Task to carry out:
Out of the material that follows, write out exactly the lines from the line with "match r with" to the line with "apply IH; [lia|].", both ends included, and no others.

***** Entries supplied

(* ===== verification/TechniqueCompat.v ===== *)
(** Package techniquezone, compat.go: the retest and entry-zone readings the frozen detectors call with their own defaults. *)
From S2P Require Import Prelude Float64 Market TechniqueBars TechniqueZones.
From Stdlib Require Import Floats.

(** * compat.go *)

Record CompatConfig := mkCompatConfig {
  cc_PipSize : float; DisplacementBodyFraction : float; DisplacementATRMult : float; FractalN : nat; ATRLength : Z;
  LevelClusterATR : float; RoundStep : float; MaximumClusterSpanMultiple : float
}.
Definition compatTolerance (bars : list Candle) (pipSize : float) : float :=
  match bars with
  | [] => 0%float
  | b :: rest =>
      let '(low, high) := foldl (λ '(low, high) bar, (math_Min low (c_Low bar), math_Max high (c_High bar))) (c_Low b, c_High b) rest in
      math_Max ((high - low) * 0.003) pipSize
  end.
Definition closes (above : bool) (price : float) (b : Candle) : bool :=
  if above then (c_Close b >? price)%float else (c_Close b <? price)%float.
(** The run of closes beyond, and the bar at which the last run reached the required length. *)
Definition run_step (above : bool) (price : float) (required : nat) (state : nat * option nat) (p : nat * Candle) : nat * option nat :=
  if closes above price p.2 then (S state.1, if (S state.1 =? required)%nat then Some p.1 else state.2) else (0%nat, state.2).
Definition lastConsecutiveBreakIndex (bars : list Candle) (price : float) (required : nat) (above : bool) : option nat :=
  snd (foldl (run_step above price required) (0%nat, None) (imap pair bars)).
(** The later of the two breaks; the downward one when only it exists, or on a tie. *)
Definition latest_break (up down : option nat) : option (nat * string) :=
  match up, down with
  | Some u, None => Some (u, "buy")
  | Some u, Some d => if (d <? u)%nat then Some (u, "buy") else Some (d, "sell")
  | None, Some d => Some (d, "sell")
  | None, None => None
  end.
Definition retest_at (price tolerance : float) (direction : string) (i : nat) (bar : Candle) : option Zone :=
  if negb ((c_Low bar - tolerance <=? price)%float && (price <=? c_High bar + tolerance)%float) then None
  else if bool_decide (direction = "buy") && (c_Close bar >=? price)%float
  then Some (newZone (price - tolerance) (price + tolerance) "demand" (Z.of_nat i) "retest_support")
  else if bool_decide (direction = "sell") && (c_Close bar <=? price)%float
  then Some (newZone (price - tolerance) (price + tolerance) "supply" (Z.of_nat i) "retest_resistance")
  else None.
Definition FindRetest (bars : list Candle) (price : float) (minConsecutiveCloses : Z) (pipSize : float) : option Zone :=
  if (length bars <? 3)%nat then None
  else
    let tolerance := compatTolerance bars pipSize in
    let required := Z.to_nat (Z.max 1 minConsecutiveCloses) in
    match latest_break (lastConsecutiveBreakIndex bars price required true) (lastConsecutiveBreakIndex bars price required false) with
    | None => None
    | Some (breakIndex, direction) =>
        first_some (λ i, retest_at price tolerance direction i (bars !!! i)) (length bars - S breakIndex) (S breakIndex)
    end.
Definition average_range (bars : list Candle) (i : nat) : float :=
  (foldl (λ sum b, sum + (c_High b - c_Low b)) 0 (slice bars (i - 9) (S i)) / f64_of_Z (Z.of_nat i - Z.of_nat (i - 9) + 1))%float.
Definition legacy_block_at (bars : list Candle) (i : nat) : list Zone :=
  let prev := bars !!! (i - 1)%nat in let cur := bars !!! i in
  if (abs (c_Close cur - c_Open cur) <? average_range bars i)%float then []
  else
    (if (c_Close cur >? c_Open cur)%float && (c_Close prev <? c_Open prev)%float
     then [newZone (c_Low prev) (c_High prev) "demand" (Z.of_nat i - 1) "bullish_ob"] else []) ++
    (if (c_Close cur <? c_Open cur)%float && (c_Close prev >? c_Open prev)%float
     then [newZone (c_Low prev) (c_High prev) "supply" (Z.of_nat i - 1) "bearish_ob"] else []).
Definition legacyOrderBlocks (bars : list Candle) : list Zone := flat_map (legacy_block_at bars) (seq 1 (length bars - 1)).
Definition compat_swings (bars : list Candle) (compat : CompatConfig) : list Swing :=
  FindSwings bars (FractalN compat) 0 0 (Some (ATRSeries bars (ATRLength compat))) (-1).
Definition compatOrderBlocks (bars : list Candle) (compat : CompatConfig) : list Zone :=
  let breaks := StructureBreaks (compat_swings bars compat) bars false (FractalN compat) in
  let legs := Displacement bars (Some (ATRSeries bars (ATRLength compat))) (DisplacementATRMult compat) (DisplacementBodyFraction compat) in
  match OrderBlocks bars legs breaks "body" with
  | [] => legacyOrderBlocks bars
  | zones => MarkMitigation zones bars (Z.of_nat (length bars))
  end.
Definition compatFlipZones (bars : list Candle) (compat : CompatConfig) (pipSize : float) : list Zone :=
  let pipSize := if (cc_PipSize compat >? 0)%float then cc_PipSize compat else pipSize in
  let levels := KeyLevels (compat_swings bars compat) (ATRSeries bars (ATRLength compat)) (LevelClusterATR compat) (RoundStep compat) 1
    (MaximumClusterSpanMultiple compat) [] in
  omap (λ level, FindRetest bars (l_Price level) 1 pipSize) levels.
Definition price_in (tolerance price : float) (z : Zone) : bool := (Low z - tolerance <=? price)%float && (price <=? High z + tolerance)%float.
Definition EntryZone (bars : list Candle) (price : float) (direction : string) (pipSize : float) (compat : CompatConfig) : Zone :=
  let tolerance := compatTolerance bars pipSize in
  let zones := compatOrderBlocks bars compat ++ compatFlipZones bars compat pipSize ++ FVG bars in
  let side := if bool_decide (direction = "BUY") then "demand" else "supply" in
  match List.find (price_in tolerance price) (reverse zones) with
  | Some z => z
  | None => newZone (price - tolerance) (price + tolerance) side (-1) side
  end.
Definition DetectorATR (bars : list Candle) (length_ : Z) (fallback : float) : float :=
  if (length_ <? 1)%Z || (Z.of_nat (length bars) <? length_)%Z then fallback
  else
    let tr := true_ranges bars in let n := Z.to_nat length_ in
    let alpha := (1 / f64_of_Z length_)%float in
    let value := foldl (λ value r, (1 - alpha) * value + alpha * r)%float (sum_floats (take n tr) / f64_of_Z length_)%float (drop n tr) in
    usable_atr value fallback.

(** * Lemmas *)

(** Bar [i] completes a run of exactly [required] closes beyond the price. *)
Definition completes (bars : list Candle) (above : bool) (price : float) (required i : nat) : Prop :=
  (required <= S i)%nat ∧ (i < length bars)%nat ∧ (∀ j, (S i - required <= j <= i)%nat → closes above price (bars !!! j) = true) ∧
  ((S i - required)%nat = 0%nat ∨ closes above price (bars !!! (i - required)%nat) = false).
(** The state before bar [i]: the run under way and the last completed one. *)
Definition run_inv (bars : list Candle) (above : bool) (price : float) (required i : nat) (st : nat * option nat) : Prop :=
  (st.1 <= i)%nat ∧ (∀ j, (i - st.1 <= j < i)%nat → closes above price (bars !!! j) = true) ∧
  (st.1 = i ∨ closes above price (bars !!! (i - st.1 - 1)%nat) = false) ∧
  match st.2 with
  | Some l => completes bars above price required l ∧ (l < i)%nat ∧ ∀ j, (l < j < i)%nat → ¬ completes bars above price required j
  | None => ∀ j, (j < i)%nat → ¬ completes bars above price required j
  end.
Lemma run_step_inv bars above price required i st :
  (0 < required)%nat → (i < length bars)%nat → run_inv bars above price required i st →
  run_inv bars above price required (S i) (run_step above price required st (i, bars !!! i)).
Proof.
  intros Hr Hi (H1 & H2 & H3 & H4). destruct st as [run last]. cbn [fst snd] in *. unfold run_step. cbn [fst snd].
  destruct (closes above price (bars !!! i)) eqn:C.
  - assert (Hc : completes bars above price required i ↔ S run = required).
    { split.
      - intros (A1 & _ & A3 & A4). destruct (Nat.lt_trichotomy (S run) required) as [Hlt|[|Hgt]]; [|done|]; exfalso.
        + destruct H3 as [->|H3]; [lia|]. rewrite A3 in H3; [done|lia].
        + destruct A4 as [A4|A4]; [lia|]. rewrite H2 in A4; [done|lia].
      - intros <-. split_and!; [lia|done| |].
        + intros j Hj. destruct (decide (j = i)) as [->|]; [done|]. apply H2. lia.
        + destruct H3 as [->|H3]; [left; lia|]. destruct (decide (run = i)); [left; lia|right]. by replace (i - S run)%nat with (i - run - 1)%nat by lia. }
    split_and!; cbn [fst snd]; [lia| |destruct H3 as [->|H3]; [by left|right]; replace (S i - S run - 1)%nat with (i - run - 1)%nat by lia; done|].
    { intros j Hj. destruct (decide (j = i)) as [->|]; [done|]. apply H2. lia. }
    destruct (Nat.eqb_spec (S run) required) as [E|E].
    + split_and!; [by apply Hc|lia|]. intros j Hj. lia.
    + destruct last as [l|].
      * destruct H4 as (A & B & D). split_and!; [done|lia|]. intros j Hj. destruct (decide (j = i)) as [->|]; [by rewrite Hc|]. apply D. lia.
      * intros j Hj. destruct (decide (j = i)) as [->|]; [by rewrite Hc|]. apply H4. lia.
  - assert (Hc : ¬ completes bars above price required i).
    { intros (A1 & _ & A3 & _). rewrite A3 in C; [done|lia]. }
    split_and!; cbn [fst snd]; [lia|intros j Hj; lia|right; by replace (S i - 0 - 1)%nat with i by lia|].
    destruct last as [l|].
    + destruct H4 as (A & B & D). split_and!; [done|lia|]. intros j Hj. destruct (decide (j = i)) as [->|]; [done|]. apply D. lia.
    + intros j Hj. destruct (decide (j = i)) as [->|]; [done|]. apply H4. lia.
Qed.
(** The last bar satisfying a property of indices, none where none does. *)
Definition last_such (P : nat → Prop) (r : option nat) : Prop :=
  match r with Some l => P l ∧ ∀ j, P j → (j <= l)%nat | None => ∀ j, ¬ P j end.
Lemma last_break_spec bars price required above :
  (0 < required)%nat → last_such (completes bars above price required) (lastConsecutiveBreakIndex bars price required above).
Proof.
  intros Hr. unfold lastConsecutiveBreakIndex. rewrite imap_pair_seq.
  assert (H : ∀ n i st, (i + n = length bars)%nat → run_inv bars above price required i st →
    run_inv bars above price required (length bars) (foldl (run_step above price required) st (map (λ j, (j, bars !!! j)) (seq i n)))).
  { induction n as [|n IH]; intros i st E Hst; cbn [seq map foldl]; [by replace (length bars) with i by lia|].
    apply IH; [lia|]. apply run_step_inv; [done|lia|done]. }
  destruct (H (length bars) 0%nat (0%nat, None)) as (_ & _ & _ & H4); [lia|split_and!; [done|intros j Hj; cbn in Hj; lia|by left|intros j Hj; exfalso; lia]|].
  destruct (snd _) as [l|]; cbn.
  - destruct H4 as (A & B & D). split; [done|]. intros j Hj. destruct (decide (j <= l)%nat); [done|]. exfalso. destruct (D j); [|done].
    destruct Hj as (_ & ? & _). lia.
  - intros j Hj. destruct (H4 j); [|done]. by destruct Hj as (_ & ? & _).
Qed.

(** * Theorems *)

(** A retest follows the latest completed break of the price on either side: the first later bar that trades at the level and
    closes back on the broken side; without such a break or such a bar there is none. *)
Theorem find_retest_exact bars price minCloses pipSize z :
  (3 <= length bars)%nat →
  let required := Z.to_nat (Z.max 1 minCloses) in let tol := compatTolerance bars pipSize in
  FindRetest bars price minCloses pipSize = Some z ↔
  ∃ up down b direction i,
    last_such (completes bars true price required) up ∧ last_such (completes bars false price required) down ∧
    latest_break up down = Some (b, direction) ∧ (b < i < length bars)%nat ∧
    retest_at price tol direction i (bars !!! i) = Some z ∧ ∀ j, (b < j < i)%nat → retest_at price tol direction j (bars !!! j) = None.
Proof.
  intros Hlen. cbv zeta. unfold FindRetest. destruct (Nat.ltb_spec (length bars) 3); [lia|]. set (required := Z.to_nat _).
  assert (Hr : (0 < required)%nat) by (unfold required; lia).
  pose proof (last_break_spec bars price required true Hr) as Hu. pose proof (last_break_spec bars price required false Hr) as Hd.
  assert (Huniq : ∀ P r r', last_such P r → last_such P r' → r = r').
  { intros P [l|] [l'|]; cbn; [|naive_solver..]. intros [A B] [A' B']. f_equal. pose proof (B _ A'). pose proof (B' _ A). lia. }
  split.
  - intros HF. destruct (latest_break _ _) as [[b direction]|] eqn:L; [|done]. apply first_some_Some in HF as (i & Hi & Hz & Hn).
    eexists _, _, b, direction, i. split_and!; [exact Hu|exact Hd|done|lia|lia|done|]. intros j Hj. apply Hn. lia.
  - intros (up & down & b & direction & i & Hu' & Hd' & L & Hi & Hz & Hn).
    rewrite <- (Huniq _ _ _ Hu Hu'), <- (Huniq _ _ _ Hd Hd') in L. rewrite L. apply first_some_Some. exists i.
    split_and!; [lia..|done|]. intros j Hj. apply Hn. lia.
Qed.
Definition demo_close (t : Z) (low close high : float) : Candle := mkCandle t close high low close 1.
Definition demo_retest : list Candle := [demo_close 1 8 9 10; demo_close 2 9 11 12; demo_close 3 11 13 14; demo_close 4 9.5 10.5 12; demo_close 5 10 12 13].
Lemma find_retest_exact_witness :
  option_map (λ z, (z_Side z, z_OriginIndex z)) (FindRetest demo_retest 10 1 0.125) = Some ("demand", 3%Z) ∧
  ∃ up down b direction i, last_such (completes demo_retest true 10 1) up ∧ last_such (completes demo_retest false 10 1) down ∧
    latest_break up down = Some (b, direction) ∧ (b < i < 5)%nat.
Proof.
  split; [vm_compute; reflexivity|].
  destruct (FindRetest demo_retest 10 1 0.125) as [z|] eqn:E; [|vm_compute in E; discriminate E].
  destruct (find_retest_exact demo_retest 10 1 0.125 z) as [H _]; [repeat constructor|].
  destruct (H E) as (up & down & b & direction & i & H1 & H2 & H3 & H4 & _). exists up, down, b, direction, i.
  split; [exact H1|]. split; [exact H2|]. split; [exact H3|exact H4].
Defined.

**********

Exercise output:
  match r with Some l => P l ∧ ∀ j, P j → (j <= l)%nat | None => ∀ j, ¬ P j end.
Lemma last_break_spec bars price required above :
  (0 < required)%nat → last_such (completes bars above price required) (lastConsecutiveBreakIndex bars price required above).
Proof.
  intros Hr. unfold lastConsecutiveBreakIndex. rewrite imap_pair_seq.
  assert (H : ∀ n i st, (i + n = length bars)%nat → run_inv bars above price required i st →
    run_inv bars above price required (length bars) (foldl (run_step above price required) st (map (λ j, (j, bars !!! j)) (seq i n)))).
  { induction n as [|n IH]; intros i st E Hst; cbn [seq map foldl]; [by replace (length bars) with i by lia|].
    apply IH; [lia|]. apply run_step_inv; [done|lia|done]. }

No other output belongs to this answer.